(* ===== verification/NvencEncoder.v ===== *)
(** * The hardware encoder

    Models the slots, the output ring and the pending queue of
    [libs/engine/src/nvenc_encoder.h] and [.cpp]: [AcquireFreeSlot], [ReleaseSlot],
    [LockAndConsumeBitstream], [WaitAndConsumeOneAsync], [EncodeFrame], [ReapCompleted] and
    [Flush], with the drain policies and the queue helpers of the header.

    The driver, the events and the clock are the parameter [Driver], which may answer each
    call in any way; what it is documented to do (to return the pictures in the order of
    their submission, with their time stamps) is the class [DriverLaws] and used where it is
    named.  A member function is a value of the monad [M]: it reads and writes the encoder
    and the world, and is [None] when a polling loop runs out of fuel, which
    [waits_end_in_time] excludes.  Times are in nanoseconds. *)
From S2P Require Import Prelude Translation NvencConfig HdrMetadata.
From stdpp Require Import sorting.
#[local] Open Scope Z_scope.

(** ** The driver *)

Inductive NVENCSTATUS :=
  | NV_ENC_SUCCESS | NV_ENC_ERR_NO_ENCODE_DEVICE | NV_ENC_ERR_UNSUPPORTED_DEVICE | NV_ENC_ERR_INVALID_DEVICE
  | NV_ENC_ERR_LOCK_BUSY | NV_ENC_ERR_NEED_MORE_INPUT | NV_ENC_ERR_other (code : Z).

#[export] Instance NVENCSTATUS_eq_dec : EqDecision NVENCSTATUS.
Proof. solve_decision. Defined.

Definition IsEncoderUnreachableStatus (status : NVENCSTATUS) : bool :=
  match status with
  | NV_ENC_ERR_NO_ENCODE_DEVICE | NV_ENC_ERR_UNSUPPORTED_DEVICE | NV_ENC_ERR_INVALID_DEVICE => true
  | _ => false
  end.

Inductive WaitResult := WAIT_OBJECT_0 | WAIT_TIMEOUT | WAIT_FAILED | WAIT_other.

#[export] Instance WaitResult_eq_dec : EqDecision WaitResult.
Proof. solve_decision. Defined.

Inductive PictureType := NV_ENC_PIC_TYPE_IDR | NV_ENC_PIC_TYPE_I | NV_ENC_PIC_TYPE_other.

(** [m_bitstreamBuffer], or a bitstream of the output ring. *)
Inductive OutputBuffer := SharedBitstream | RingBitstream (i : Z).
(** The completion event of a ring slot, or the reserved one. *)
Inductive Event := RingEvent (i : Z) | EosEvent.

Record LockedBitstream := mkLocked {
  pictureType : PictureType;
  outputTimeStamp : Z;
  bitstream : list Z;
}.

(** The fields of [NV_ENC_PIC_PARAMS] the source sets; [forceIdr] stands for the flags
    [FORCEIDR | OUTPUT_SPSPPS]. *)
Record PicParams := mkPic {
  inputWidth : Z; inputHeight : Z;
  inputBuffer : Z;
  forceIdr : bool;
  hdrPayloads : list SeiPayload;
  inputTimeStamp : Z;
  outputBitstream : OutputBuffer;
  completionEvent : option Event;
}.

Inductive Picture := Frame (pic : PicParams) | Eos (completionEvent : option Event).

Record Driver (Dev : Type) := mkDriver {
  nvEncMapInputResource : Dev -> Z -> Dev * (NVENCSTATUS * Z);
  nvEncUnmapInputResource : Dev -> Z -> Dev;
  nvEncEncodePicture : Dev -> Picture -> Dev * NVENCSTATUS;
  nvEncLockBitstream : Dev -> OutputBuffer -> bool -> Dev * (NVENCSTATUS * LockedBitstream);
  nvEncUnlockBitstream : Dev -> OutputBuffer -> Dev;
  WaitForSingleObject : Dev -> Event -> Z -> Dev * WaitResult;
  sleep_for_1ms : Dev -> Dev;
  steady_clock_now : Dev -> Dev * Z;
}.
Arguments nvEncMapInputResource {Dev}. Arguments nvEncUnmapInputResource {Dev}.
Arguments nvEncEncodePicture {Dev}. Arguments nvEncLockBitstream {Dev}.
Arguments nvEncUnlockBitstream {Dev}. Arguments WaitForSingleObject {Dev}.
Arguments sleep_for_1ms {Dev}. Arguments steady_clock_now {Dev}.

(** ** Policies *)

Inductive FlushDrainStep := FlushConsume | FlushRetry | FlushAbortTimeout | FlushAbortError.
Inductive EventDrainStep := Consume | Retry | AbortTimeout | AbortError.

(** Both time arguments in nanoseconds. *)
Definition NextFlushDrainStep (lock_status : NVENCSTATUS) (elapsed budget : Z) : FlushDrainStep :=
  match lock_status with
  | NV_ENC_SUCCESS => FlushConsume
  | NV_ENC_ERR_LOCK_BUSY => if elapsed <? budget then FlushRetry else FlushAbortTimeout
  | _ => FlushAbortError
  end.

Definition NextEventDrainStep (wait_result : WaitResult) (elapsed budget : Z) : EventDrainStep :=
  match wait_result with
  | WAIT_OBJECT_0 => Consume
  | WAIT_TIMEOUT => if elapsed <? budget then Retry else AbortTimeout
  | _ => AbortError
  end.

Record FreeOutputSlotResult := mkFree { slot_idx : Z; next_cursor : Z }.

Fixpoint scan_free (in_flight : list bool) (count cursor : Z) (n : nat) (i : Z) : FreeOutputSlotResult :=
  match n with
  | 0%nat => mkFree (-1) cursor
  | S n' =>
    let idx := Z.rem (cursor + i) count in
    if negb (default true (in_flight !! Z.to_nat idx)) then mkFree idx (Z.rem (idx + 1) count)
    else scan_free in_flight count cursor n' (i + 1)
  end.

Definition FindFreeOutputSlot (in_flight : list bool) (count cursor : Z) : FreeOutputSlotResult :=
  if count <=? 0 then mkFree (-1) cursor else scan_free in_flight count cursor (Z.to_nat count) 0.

· · · ·

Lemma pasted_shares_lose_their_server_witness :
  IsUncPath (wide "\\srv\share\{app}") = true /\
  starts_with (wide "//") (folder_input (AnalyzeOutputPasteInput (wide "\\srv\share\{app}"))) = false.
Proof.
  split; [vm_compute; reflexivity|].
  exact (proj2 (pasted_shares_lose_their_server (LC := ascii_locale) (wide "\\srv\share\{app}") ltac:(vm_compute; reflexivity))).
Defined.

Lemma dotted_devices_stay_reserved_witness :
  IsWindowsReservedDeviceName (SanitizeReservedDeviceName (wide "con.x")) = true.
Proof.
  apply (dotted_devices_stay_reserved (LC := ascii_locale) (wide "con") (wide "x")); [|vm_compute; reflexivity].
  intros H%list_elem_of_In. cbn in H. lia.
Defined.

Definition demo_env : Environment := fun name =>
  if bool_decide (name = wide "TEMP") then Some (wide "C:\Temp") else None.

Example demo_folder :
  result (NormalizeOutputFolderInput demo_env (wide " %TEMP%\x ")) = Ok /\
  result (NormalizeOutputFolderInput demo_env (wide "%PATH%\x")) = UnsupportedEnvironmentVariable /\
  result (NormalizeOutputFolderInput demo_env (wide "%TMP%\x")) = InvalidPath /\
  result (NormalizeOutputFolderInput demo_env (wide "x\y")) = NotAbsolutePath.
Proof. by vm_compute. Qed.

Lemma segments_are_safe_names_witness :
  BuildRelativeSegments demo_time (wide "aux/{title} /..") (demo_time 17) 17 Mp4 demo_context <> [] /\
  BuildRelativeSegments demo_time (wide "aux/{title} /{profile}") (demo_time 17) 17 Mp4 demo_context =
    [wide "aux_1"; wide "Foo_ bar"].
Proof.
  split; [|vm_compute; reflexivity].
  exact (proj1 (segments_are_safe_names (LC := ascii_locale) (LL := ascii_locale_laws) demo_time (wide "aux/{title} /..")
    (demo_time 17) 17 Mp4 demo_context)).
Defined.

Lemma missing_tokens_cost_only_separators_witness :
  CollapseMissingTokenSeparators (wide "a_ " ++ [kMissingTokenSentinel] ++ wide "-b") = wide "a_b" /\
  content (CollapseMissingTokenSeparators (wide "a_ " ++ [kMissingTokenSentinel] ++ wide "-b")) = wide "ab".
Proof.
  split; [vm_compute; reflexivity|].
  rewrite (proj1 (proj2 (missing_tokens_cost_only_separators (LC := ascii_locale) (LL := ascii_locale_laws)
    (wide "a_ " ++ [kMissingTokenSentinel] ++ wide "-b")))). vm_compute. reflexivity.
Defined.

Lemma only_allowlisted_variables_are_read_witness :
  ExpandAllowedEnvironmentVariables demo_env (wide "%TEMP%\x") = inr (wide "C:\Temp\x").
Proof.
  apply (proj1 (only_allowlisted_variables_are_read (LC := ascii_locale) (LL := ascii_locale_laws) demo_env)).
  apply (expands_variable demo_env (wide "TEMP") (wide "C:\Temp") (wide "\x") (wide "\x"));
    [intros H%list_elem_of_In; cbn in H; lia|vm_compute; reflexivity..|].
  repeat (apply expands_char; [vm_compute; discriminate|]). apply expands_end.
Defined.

· · · ·

**DIRECTIONS FOR THIS TASK**
Look in the material above for the line with "(* ===== verification/NvencEncoder.v ===== *)" and the line with "call in any", and transcribe exactly those lines and all lines between them, nothing more.

**WRITTEN RESPONSE**
(* ===== verification/NvencEncoder.v ===== *)
(** * The hardware encoder

    Models the slots, the output ring and the pending queue of
    [libs/engine/src/nvenc_encoder.h] and [.cpp]: [AcquireFreeSlot], [ReleaseSlot],
    [LockAndConsumeBitstream], [WaitAndConsumeOneAsync], [EncodeFrame], [ReapCompleted] and
    [Flush], with the drain policies and the queue helpers of the header.

    The driver, the events and the clock are the parameter [Driver], which may answer each
    call in any way; what it is documented to do (to return the pictures in the order of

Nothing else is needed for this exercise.